Of the lines listed below, return exactly those that run from the line containing "(** With distinct" through the line containing "eapply StronglySorted_unique_strong; [|apply", both included.

Dataset entries:
=== Begin Enclosure ===

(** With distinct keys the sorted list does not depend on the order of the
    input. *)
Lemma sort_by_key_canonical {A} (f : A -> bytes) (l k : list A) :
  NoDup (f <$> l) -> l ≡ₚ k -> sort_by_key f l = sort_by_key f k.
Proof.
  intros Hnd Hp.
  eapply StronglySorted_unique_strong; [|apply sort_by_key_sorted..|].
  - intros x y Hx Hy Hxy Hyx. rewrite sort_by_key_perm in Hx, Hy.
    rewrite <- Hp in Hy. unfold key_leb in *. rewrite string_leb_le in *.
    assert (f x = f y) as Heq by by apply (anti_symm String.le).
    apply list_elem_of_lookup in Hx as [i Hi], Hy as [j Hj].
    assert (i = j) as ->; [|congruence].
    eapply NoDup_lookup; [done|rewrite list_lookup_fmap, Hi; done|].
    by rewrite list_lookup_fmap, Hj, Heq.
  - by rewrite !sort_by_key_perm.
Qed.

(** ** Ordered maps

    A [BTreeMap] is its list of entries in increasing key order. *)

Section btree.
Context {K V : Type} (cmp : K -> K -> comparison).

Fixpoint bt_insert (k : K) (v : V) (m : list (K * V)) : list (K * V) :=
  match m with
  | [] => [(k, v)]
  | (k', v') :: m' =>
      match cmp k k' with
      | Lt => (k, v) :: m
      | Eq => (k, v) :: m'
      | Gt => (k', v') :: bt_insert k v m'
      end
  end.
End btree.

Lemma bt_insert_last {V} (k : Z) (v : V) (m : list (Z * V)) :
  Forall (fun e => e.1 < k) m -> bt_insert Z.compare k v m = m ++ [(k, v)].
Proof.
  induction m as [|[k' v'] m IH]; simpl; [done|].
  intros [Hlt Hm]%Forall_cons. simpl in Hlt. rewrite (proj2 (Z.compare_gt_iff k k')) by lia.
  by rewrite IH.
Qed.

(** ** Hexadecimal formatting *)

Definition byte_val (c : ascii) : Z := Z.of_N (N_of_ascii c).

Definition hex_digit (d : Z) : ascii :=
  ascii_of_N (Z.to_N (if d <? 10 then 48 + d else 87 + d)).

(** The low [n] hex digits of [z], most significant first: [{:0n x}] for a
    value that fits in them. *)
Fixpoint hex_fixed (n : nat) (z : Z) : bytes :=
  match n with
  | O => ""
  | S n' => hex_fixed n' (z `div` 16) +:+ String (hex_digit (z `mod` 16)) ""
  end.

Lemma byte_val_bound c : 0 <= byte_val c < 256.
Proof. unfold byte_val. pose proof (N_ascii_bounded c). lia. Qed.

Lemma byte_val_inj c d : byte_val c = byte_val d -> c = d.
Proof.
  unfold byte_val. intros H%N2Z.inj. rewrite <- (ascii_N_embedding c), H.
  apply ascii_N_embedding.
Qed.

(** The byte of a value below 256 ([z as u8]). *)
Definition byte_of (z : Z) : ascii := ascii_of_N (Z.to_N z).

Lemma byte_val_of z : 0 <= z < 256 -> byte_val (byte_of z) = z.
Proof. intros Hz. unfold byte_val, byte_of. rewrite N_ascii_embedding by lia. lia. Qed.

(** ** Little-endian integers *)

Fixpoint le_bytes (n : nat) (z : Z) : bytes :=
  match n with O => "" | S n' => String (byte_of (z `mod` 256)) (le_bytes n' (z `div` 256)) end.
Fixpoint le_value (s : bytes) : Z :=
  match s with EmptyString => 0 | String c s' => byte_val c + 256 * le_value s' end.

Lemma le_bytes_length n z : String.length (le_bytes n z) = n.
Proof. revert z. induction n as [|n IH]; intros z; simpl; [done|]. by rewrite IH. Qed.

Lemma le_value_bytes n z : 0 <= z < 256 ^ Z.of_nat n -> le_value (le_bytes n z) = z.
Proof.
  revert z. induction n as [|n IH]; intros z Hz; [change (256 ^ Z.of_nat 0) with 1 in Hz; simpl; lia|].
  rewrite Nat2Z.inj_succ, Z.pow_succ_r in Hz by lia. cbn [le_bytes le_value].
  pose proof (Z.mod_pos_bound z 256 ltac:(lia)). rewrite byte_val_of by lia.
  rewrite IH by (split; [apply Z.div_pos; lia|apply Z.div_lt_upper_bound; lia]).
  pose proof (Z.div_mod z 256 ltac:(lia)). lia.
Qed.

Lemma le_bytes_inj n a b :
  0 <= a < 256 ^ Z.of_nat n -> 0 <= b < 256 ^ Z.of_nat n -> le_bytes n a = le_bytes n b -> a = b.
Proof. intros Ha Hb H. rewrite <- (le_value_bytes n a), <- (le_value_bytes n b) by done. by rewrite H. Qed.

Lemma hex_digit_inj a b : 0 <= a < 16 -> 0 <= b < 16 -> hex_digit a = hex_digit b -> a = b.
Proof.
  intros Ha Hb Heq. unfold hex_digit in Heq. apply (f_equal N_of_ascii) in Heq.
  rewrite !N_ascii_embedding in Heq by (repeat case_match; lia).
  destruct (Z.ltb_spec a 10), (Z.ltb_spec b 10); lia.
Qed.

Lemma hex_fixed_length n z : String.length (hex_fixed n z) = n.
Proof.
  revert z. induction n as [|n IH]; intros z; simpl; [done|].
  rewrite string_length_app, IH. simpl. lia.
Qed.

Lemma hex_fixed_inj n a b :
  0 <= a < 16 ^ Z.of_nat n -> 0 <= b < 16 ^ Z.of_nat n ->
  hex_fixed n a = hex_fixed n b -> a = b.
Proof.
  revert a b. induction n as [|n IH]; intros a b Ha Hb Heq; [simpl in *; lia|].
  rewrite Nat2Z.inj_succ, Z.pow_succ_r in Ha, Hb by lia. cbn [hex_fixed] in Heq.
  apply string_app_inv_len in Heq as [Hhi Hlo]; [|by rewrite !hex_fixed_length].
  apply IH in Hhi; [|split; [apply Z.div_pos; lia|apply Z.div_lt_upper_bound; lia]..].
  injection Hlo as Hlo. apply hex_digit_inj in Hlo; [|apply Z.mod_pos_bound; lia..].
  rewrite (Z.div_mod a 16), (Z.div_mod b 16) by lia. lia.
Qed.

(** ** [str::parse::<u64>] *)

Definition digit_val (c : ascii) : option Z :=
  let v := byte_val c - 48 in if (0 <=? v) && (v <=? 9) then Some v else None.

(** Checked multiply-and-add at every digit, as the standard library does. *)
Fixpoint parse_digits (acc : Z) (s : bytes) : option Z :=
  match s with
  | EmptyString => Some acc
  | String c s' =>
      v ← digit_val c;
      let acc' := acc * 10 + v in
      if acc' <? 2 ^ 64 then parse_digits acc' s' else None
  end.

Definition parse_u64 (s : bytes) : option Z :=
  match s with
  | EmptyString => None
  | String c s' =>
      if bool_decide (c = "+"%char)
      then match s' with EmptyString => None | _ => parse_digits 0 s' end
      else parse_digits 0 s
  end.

=== End Enclosure ===
=== Begin Enclosure ===

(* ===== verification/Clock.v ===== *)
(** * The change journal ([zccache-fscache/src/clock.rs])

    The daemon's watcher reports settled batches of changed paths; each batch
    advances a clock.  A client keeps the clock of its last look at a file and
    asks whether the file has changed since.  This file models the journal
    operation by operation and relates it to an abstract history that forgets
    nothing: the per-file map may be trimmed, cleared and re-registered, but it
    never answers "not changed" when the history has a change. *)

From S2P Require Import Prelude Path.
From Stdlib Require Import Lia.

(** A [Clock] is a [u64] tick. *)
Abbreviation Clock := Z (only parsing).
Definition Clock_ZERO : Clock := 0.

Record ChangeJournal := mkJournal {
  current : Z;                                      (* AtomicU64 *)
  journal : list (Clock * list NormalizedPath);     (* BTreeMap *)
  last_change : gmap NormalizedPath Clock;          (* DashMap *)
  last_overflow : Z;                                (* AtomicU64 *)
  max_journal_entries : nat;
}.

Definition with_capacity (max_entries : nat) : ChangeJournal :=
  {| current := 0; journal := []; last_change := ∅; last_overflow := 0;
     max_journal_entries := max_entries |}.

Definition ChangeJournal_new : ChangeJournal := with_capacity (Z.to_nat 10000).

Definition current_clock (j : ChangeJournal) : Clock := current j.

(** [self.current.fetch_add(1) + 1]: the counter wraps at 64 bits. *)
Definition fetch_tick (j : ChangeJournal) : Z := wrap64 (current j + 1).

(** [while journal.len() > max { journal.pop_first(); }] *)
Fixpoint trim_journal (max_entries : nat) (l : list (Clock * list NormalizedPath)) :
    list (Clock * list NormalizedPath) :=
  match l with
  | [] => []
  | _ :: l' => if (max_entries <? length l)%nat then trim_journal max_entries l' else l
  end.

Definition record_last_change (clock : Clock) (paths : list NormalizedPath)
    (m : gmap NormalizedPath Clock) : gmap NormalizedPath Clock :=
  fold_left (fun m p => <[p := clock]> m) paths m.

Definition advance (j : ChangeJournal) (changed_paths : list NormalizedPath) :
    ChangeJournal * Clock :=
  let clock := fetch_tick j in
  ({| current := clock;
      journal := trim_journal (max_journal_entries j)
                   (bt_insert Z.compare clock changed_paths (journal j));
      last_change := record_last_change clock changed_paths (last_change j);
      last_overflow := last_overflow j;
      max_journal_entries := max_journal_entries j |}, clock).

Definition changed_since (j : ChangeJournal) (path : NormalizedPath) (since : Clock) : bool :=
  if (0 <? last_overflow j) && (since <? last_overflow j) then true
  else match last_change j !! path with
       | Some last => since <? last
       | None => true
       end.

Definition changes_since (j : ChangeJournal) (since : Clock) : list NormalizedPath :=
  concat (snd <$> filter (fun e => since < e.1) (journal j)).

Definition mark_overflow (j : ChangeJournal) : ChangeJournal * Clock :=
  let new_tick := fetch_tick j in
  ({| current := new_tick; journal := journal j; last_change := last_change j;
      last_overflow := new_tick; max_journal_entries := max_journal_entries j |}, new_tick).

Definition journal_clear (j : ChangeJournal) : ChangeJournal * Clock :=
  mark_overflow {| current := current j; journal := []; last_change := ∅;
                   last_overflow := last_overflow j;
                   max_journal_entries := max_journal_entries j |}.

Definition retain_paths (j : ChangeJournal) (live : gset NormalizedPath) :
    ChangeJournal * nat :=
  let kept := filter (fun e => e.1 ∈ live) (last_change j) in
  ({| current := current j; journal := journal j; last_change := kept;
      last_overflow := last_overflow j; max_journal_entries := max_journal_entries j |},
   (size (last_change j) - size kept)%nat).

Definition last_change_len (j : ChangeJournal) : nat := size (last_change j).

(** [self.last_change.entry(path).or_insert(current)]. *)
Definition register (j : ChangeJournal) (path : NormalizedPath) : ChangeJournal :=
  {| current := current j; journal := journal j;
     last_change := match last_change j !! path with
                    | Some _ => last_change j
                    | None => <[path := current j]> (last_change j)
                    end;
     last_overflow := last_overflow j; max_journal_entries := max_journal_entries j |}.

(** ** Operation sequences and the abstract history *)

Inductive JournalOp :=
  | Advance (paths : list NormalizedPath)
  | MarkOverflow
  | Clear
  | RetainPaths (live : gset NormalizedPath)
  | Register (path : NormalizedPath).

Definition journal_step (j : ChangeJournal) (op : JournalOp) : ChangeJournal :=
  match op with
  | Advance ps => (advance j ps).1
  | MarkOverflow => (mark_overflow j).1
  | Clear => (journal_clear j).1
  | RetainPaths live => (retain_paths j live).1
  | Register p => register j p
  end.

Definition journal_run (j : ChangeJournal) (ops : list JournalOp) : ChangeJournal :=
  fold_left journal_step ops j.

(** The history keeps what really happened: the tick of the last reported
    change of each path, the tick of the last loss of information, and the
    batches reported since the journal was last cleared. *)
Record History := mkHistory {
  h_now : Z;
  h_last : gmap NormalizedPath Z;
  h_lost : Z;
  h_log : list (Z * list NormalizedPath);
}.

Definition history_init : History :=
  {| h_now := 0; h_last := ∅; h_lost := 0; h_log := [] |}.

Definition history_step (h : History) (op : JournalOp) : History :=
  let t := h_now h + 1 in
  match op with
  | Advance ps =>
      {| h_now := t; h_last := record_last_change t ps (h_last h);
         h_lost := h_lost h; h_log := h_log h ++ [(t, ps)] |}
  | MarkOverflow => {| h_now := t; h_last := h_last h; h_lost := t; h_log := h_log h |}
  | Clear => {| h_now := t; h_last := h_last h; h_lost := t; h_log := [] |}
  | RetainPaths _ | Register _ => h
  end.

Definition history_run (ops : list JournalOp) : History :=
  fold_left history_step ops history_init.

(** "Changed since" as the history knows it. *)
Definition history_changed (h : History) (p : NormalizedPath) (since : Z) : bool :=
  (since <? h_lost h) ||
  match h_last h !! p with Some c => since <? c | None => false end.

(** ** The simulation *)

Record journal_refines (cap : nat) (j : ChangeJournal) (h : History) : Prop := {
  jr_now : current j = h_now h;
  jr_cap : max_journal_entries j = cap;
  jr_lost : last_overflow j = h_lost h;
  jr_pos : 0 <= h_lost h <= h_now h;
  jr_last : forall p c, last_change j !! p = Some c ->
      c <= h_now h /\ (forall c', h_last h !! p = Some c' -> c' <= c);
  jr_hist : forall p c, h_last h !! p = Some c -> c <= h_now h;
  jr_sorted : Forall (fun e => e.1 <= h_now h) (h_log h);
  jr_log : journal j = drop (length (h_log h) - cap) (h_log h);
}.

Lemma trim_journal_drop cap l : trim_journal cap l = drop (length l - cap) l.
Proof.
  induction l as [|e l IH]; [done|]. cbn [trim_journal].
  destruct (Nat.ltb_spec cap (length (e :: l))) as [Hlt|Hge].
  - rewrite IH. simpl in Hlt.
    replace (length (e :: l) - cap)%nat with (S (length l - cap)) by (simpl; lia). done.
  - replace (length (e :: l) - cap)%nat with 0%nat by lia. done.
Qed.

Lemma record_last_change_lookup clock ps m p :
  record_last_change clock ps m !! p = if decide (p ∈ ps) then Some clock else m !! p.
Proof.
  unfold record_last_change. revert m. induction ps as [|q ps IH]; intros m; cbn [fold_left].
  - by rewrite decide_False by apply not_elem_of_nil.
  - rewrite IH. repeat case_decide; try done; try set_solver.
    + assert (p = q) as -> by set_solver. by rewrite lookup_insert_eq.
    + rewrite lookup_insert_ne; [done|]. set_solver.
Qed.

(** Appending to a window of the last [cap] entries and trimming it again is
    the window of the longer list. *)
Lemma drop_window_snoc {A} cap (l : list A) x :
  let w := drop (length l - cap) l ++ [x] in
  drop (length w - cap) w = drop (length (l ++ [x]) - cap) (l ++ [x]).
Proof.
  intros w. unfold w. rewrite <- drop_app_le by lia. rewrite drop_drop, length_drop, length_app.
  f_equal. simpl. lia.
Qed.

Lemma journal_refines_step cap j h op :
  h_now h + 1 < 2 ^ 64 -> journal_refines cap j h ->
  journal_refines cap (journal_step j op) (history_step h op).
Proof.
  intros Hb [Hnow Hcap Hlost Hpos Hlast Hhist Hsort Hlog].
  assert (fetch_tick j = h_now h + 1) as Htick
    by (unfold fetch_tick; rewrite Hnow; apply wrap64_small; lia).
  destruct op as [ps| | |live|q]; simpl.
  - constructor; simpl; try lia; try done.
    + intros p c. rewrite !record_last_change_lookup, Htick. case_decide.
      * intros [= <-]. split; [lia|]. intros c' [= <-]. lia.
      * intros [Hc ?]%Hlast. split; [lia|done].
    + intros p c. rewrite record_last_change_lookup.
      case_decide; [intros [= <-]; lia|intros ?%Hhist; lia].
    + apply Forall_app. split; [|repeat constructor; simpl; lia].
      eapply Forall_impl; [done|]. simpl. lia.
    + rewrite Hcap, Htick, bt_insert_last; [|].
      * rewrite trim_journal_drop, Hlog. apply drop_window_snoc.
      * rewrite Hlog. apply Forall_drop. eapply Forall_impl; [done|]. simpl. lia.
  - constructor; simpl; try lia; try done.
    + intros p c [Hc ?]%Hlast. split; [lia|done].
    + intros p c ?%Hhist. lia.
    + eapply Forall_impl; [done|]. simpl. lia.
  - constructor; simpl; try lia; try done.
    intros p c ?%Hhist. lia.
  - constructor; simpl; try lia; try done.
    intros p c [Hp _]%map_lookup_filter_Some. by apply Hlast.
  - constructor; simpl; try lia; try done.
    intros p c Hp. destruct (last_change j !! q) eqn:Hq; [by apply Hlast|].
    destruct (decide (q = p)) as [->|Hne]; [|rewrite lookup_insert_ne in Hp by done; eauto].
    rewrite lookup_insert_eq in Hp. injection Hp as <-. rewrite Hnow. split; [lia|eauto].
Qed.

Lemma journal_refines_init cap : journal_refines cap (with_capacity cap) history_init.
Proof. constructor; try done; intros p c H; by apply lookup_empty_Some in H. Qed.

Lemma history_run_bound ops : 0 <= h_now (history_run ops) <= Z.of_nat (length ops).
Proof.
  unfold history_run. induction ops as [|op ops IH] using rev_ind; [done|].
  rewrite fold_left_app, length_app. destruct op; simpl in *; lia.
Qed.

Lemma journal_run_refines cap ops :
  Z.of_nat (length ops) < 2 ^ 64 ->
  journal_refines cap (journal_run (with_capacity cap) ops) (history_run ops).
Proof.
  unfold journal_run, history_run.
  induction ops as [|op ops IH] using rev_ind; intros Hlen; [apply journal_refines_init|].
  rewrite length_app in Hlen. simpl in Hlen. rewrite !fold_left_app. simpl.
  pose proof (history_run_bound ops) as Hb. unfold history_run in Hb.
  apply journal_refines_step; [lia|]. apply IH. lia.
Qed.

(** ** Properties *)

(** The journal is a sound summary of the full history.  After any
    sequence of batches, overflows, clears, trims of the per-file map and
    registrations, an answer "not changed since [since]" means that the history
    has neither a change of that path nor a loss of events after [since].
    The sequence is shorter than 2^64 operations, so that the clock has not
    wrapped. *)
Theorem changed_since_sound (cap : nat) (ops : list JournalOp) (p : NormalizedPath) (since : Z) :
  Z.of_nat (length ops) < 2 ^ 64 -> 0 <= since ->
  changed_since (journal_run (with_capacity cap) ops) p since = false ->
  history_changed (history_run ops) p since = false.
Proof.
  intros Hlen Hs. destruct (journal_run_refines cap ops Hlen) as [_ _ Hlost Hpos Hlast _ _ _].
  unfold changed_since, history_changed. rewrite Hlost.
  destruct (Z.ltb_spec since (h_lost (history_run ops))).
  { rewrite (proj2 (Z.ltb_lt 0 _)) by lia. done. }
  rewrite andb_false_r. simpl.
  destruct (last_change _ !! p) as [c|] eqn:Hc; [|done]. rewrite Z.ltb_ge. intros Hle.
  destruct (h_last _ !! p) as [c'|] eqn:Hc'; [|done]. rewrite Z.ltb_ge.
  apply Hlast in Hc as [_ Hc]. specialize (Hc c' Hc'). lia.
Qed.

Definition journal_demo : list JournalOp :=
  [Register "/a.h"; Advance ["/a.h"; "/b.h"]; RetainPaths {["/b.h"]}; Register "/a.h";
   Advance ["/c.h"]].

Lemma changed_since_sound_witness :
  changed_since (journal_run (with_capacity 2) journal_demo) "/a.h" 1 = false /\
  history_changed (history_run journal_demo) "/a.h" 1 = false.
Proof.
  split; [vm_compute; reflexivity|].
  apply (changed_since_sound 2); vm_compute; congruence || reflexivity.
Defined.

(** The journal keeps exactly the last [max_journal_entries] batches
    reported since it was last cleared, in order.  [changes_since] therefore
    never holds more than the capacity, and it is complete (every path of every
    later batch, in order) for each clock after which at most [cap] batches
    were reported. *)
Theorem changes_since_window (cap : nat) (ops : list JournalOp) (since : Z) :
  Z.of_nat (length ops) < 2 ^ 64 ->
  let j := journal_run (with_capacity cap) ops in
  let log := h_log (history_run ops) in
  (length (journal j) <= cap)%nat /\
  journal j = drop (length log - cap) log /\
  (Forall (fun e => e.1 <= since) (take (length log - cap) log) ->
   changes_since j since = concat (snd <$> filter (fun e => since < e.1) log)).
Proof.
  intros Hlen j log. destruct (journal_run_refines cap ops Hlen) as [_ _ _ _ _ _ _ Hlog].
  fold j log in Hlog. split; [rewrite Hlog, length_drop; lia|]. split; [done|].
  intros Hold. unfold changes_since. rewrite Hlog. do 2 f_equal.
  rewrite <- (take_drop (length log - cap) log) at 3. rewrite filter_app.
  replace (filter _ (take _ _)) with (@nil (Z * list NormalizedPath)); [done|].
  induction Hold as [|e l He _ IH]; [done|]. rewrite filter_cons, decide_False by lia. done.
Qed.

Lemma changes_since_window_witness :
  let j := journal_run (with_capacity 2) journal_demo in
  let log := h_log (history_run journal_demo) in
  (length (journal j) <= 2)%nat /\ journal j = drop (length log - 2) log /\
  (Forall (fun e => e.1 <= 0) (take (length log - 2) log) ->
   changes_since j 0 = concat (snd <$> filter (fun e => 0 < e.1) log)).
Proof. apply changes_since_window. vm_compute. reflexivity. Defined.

=== End Enclosure ===

ANSWER BOX –
(** With distinct keys the sorted list does not depend on the order of the
    input. *)
Lemma sort_by_key_canonical {A} (f : A -> bytes) (l k : list A) :
  NoDup (f <$> l) -> l ≡ₚ k -> sort_by_key f l = sort_by_key f k.
Proof.
  intros Hnd Hp.
  eapply StronglySorted_unique_strong; [|apply sort_by_key_sorted..|].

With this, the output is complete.